• THE TASK:
The answer is to be an exact copy of the lines below running from the line with "rewrite (proj2 (Z.ltb_ge _ _)) by lia." down to the line with "repeat split; try lia.", both ends included, and nothing more.

Dataset entries
Content starts

Lemma audio_frame_round_trip_witness :
  @parseByteDanceResponse sample_libraries (audioFrame (-3) [Byte.x41])
  = ({| Audio := [Byte.x41]; IsLast := true |}, None).
Proof.
  exact (@audio_frame_round_trip sample_libraries (-3) [Byte.x41]
           ltac:(lia)).
Defined.

End CodecExtras.

(** ** The receive loop and the call, beyond the claims *)

Module RelayExtras.

Import MetricsGo MainGo CodecProofs RelayProofs.

Lemma dec_inc_activeConnections (m : Metrics) :
  0 <= activeConnections m < int64_max ->
  DecActiveConnections (IncActiveConnections m) = m.
Proof.
  unfold int64_max. intros H.
  destruct m as [rc sc ec ac cc tot es]. cbn [activeConnections] in H.
  unfold DecActiveConnections, IncActiveConnections, set_activeConnections.
  cbn [activeConnections currentCalls requestCount successCount errorCount
       totalResponseTime errors].
  rewrite (wrap64_small (ac + 1))
    by (unfold in_int64, int64_min, int64_max; lia).
  rewrite (proj2 (Z.ltb_lt 0 (ac + 1))) by lia.
  rewrite wrap64_small by (unfold in_int64, int64_min, int64_max; lia).
  f_equal. lia.
Qed.

Lemma dec_inc_currentCalls (m : Metrics) :
  0 <= currentCalls m < int64_max ->
  DecCurrentCalls (IncCurrentCalls m) = m.
Proof.
  unfold int64_max. intros H.
  destruct m as [rc sc ec ac cc tot es]. cbn [currentCalls] in H.
  unfold DecCurrentCalls, IncCurrentCalls, set_currentCalls.
  cbn [activeConnections currentCalls requestCount successCount errorCount
       totalResponseTime errors].
  rewrite (wrap64_small (cc + 1))
    by (unfold in_int64, int64_min, int64_max; lia).
  rewrite (proj2 (Z.ltb_lt 0 (cc + 1))) by lia.
  rewrite wrap64_small by (unfold in_int64, int64_min, int64_max; lia).
  f_equal. lia.
Qed.

Lemma release_acquired (g : Globals) :
  0 <= currentCalls (GlobalMetrics g) < int64_max ->
  release {| semaphore := S (semaphore g);
             GlobalMetrics := IncCurrentCalls (GlobalMetrics g) |} = g.
Proof.
  intros H. unfold release, receive. cbn [semaphore GlobalMetrics Nat.pred].
  rewrite (dec_inc_currentCalls _ H). now destruct g.
Qed.

Section Relay.

Context {L : Libraries}.

Lemma receiveLoop_message (message : list byte) (rs : list ReadResult)
    (audio : list byte) :
  receiveLoop (ReadMessage message :: rs) audio =
  match parseByteDanceResponse message with
  | (_, Some err) =>
      (Some (Fails (ErrResponseParseFailed err)), [NetReadMessage])
  | (resp, None) =>
      if IsLast resp
      then (Some (Returns (audio ++ Audio resp)), [NetReadMessage])
      else (fst (receiveLoop rs (audio ++ Audio resp)),
            NetReadMessage :: snd (receiveLoop rs (audio ++ Audio resp)))
  end.
Proof.
  cbn [receiveLoop].
  destruct (parseByteDanceResponse message) as [resp [err|]]; [reflexivity|].
  destruct (IsLast resp); [reflexivity|].
  now destruct (receiveLoop rs (audio ++ Audio resp)).
Qed.

(** A run of audio frames that are not the last one is read through: the
    loop goes on from the audio accumulated so far followed by theirs. *)
Lemma receiveLoop_chunks (chunks : list (Z * list byte))
    (rs : list ReadResult) (audio : list byte) :
  Forall (fun chunk => 0 <= fst chunk < 2 ^ 31) chunks ->
  receiveLoop (audioReads chunks ++ rs) audio =
  (fst (receiveLoop rs (audio ++ List.concat (map snd chunks))),
   repeat NetReadMessage (List.length chunks)
   ++ snd (receiveLoop rs (audio ++ List.concat (map snd chunks)))).
Proof.
  intros F. revert audio.
  induction F as [|[sequenceNumber audioBytes] chunks Hs F IH]; intros audio.
  - cbn [audioReads map List.concat app List.length repeat].
    rewrite app_nil_r. now destruct (receiveLoop rs audio).
  - cbn [fst] in Hs.
    cbn [audioReads map List.concat app List.length repeat fst snd].
    rewrite receiveLoop_message, parse_audioFrame by lia.
    cbn [IsLast Audio].
    rewrite (proj2 (Z.ltb_ge _ _)) by lia.
    change (map (fun chunk => ReadMessage (audioFrame (fst chunk) (snd chunk)))
              chunks) with (audioReads chunks).
    rewrite IH, app_assoc. reflexivity.
Qed.

(** The operations of the loop are reads, one per result consumed and one
    more when it is left waiting. *)
Lemma receiveLoop_ops (rs : list ReadResult) (audio : list byte) :
  exists n,
    snd (receiveLoop rs audio) = repeat NetReadMessage (S n) /\
    (n <= List.length rs)%nat /\
    (fst (receiveLoop rs audio) = None -> n = List.length rs) /\
    (fst (receiveLoop rs audio) <> None -> (n < List.length rs)%nat).
Proof.
  revert audio. induction rs as [|r rs IH]; intros audio.
  - exists 0%nat. cbn. repeat split; auto. congruence.
  - destruct r as [message|err].
    + rewrite receiveLoop_message.
      destruct (parseByteDanceResponse message) as [resp [e|]].
      * exists 0%nat. cbn. repeat split; try lia; congruence.
      * destruct (IsLast resp).
        -- exists 0%nat. cbn. repeat split; try lia; congruence.
        -- destruct (IH (audio ++ Audio resp)) as (n & E & Hn & Hw & Hr).
           exists (S n). cbn [fst snd List.length]. rewrite E.
           repeat split; try lia.
           ++ intros N. specialize (Hw N). lia.
           ++ intros N. specialize (Hr N). lia.
    + exists 0%nat. cbn [receiveLoop].
      destruct ((0 <? List.length audio)%nat
                && IsUnexpectedCloseError err
                     [CloseGoingAway; CloseAbnormalClosure]);
        cbn; repeat split; try lia; congruence.
Qed.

Content ends

• RESULT FOR THIS TASK:
    rewrite (proj2 (Z.ltb_ge _ _)) by lia.
    change (map (fun chunk => ReadMessage (audioFrame (fst chunk) (snd chunk)))
              chunks) with (audioReads chunks).
    rewrite IH, app_assoc. reflexivity.
Qed.

(** The operations of the loop are reads, one per result consumed and one
    more when it is left waiting. *)
Lemma receiveLoop_ops (rs : list ReadResult) (audio : list byte) :
  exists n,
    snd (receiveLoop rs audio) = repeat NetReadMessage (S n) /\
    (n <= List.length rs)%nat /\
    (fst (receiveLoop rs audio) = None -> n = List.length rs) /\
    (fst (receiveLoop rs audio) <> None -> (n < List.length rs)%nat).
Proof.
  revert audio. induction rs as [|r rs IH]; intros audio.
  - exists 0%nat. cbn. repeat split; auto. congruence.
  - destruct r as [message|err].
    + rewrite receiveLoop_message.
      destruct (parseByteDanceResponse message) as [resp [e|]].
      * exists 0%nat. cbn. repeat split; try lia; congruence.
      * destruct (IsLast resp).
        -- exists 0%nat. cbn. repeat split; try lia; congruence.
        -- destruct (IH (audio ++ Audio resp)) as (n & E & Hn & Hw & Hr).
           exists (S n). cbn [fst snd List.length]. rewrite E.
           repeat split; try lia.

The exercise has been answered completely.